Yes, I am wearing the same fleece jacket as in my previous self-portrait, AND the one before that. I do own other clothes, and even other fleece jackets, but this one is a favourite.

At this point I am second-guessing just about everything in all the photos I take, but something is better than nothing, and this is better than what I’ve managed before.

I’ve been spending more time and effort on photography recently, and would now say it’s one of my main hobbies. (Along with blogging, textile crafts, and gardening.) In general I’m making an effort to balance all the “must do’s” in my life with more fun and creative activities. All work and no play makes Helen a cranky mum.

A couple of weeks ago I upgraded my camera, from a Nikon D40x to a D3200. The new one does video (which I haven’t had a chance to try out yet) and has 11 autofocus points instead of 3, plus various other nice features.

Along with the new hardware I also decided that it was time to learn new things. Previously I mostly used shutter priority or aperture priority modes; now I’ve switched to manual mode most of the time. I also switched from shutter button focusing to back-button focusing, and from auto white balance to the preset modes. (I don’t quite feel up to managing fully manual white balance yet.)

Using manual mode has been working out much better than I expected. I don’t always nail the exposure but the results are at least no worse than before. And the photos turn out more predictable and consistent: previously every photo in a batch would use slightly different settings, because the camera decide to slightly tweak some setting or other, but now they’re all the same, which makes post-processing faster.

Manual mode requires more thinking and effort, which is both good and bad. Every photo takes more time, so I miss some shots because I’m too slow. But it requires me to pay more attention to what I’m doing, and makes the whole thing more interesting. Just enough of a challenge.

The more I practice, the less I like what I achieve, and the more I see how much there is for me to learn. But whenever I feel discouraged, like I’m not getting anywhere, I scroll down to my photos from a year ago and look at how much I’ve learned since then. Look at those chopped limbs! Look at the weird framing!

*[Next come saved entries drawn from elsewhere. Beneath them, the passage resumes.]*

Lemma ref_CreateAPIToken_law (tk : APIToken) (d : db) :
  sql_healthy d → col_ok (tokCreatedAt tk) → ∃ err d',
    CreateAPIToken tk d = (err, d') ∧ sql_healthy d' ∧
    (err = None ↔ abs_tokens (sql_view d) !! tokID tk = None) ∧
    sql_view d' = set_tokens (sql_view d)
      (abs_insert (tokID tk) (kept_token keep tk) (abs_tokens (sql_view d))).
Proof.
  intros Hh Hok. start d Hh. simpl.
  unfold ref_CreateAPIToken, exec_err, insert_new, abs_insert. rewrite map_lookup_imap.
  run_stmts. destruct (t_tokens t !! tokID tk) as [r|] eqn:E; simpl.
  - eexists _, _. split; [done|]. split; [done|]. by destruct t.
  - eexists _, _. split; [done|]. split; [|split; [done|]].
    + split; [done|]. split_and!; simpl; try done.
      apply map_Forall_insert_2; [by exists (tokCreatedAt tk)|done].
    + unfold sql_view, set_tokens; simpl. f_equal.
      rewrite (map_imap_insert_Some _ _ _ _ (kept_token keep tk)); [done|].
      simpl. by rewrite of_to_col.
Qed.

Lemma ref_DeleteAPIToken_law id (d : db) : sql_healthy d → ∃ d',
  DeleteAPIToken id d = ((abs_delete (abs_tokens (sql_view d)) id).1, d') ∧
  sql_healthy d' ∧
  sql_view d' = set_tokens (sql_view d) (abs_delete (abs_tokens (sql_view d)) id).2.
Proof.
  intros Hh. start d Hh. simpl. unfold ref_DeleteAPIToken. rewrite delete_by_id_run.
  pose proof (del_row_Forall _ _ id Htk) as HD3. unfold abs_delete. rewrite map_lookup_imap.
  revert HD3. unfold del_row. destruct (t_tokens t !! id) as [r|] eqn:E; simpl; intros HD3.
  - eexists. split; [done|]. split; [split; [done|]; by split_and!|].
    unfold sql_view, set_tokens; simpl. f_equal. apply map_eq. intros i.
    rewrite map_lookup_imap. destruct (decide (i = id)) as [->|Hne].
    + by rewrite !lookup_delete_eq.
    + by rewrite !lookup_delete_ne, map_lookup_imap by done.
  - eexists. split; [done|]. split; [split; [done|]; by split_and!|]. by destruct t.
Qed.

Definition ref_laws : StorageLaws db ref_ops := {|
  view := sql_view; healthy := sql_healthy;
  okCheck c := faithful c ∧ col_ok (cCreatedAt c); okSettings := faithful; okSchedule := faithful;
  okMonitor := faithful; okEvent e := faithful e ∧ col_ok (evTimestamp e);
  okToken tk := col_ok (tokCreatedAt tk);
  okPage limit offset := page_error (col := col) limit offset = None;
  okPurge := purge_ok;
  kept := keep; okPage_nonneg := page_error_nonneg;
  SaveCheck_law := ref_SaveCheck_law; GetCheck_law := ref_GetCheck_law;
  DeleteCheck_law := ref_DeleteCheck_law;
  GetSettings_law := ref_GetSettings_law; SaveSettings_law := ref_SaveSettings_law;
  GetMonitor_law := ref_GetMonitor_law; SaveMonitor_law := ref_SaveMonitor_law;
  DeleteMonitor_law := ref_DeleteMonitor_law;
  ListMonitorEvents_law := ref_ListMonitorEvents_law;
  AppendMonitorEvent_law := ref_AppendMonitorEvent_law;
  ListSchedules_law := ref_ListSchedules_law;
  SaveSchedule_law := ref_SaveSchedule_law;
  DeleteSchedule_law := ref_DeleteSchedule_law;
  ListMonitors_law := ref_ListMonitors_law;
  ListChecks_law := ref_ListChecks_law; PurgeOldChecks_law := ref_PurgeOldChecks_law;
  ListAPITokens_law := ref_ListAPITokens_law;
  CreateAPIToken_law := ref_CreateAPIToken_law;
  DeleteAPIToken_law := ref_DeleteAPIToken_law
|}.

Lemma empty_view : sql_view (mkDB empty_tables []) = abs_empty.
Proof.
  unfold sql_view, abs_empty. simpl. f_equal; apply omap_empty.
Qed.

(** A history on a new database. *)
Lemma ref_implements_store (os : list op) :
  ops_pre (S := db) (O := ref_ops) (StorageLaws0 := ref_laws) os abs_empty → ∃ rs (d : db),
    do_ops os (mkDB empty_tables []) = (rs, d) ∧ faults d = [] ∧
    abs_history keep os abs_empty rs ∧ sql_view d = abs_final keep os abs_empty.
Proof.
  intros Hp. rewrite <-empty_view in Hp.
  destruct (@do_ops_correct db _ ref_laws os _ empty_healthy Hp) as (rs & d & Hd & [Hf _] & Hv & Ha).
  simpl in Hv, Ha. rewrite empty_view in Hv, Ha. exists rs, d. by split_and!.
Qed.

End Refine.

(** ** The two stores *)

(** Text columns keep whole seconds. *)
Lemma text_le t u : time_ok t → time_ok u →
  String.le (FormatRFC3339 t) (FormatRFC3339 u) → whole_second t ≤ whole_second u.
Proof. intros Ht Hu Hle. apply Format_le in Hle; [|done..]. unfold whole_second. lia. Qed.

Lemma text_lt t u : time_ok t → time_ok u →
  String.ltb (FormatRFC3339 t) (FormatRFC3339 u) = true ↔ whole_second t < whole_second u.
Proof. intros Ht Hu. rewrite Format_ltb by done. unfold whole_second. lia. Qed.

#[export] Instance text_dialect_ok : DialectOk string text_dialect := {|
  col_ok := time_ok; keep := whole_second;
  of_to_col := ParseRFC3339_Format; keep_ok := whole_second_ok;
  to_col_keep t _ := Format_whole_second t;
  col_le_keep := text_le; col_lt_keep := text_lt;
  page_error_nonneg _ _ _ _ := eq_refl;
  purge_ok days now := time_ok (purge_cutoff days now);
  purge_ok_bound days now Hc := conj eq_refl Hc
|}.

(** A purge of PostgreSQL for which the driver sends the number of days as
    decimal text, and the engine takes the interval as days of 24 hours, from a
    clock at the resolution of its columns. *)
Definition pg_purge_ok {E : PgEngine} (days : Z) (now : Time) : Prop :=
  bind_text days = Ok (Itoa days) ∧
  minus_interval now (Itoa days +:+ " days") = Ok (purge_cutoff days now) ∧
  to_timestamptz (purge_cutoff days now) = purge_cutoff days now ∧
  time_ok (purge_cutoff days now).

(** Columns of PostgreSQL keep what the engine keeps of an instant. *)
#[export] Instance timestamptz_dialect_ok {E : PgEngine} {EO : PgEngineOk E} :
  DialectOk Time timestamptz_dialect.
Proof.
  refine (Build_DialectOk Time timestamptz_dialect time_ok to_timestamptz _ _ _ _ _ _ pg_purge_ok _).
  - done.
  - apply timestamptz_ok.
  - apply timestamptz_kept.
  - done.
  - intros t u _ _. apply Z.ltb_lt.
  - apply page_accepted.
  - intros days now (Hb & Hm & Hk & Ht). split; [|done].
    simpl. unfold days_before. by rewrite Hb; simpl; rewrite Hm, Hk.
Defined.

Section Stores.
Context {blob : Type}.
Context `{Codec blob Check, Codec blob Settings, Codec blob Schedule,
  Codec blob Monitor, Codec blob MonitorEvent}.
Context `{!CodecOk blob Check _, !CodecOk blob Settings _, !CodecOk blob Schedule _,
  !CodecOk blob Monitor _, !CodecOk blob MonitorEvent _}.

#[export] Instance sqlite_laws `{!RowOrder string} :
  StorageLaws (DB string blob) sqlite_ops := ref_laws.

#[export] Instance postgres_laws {E : PgEngine} {EO : PgEngineOk E} `{!RowOrder Time} :
  StorageLaws (DB Time blob) postgres_ops := ref_laws.

(** C5: the SQLite store refines the abstract store.  On a new database that
    suffers no fault, any sequence of interface calls whose saved values are
    representable answers exactly as the abstract maps do: missing documents
    are reported, taken identifiers of changelog entries and tokens are
    refused, pages of checks and changelogs are sections of a listing with the
    most recent first, a purge drops exactly the checks older than its cutoff,
    deleting a monitor cascades to its changelog; and it ends in tables that
    decode to the final abstract store.  Times are kept to the second. *)
Theorem sqlite_implements_store `{!RowOrder string} (os : list op) :
  ops_pre (O := sqlite_ops) os abs_empty → ∃ rs (d : DB string blob),
    do_ops os (mkDB empty_tables []) = (rs, d) ∧ faults d = [] ∧
    abs_history whole_second os abs_empty rs ∧ sql_view d = abs_final whole_second os abs_empty.
Proof. exact (ref_implements_store (DI := text_dialect) os). Qed.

Look at the missed lighting opportunity – why didn’t I take that picture from the other side!

One particular project that I want to tackle is self-portraits. I’m the only one who regularly takes photos in our family, which means that I have lots of photos of the kids (whom I see most), some of Eric (who is at home less) and almost none of myself. Twenty years from now the kids will be able to see what they looked like, but not what I looked like. It’s like I was missing from the family.

It turns out that you really need a tripod for effective self-portraits. I’ve tried to make do without, but it’s hard, and really limits the angles I can use. (For the photo below, for example, I would normally not have faced the direction I’m facing, but the only support I found for my camera was a pile of books on my desk.) So now I’m thinking of buying a tripod. And perhaps some more prime lenses, too… The purchase of one piece of gear triggers a cascade of others.

I’ve also realized that our style of interior decoration – with colour and patterned wallpapers – and the general clutter we have everywhere is not helpful for getting good photos. The colours and wallpapers will stay, because I value this warm, colourful atmosphere more than I value having convenient backdrops for photography. But the clutter I can do something about. Case in point: these cupboards really need doors.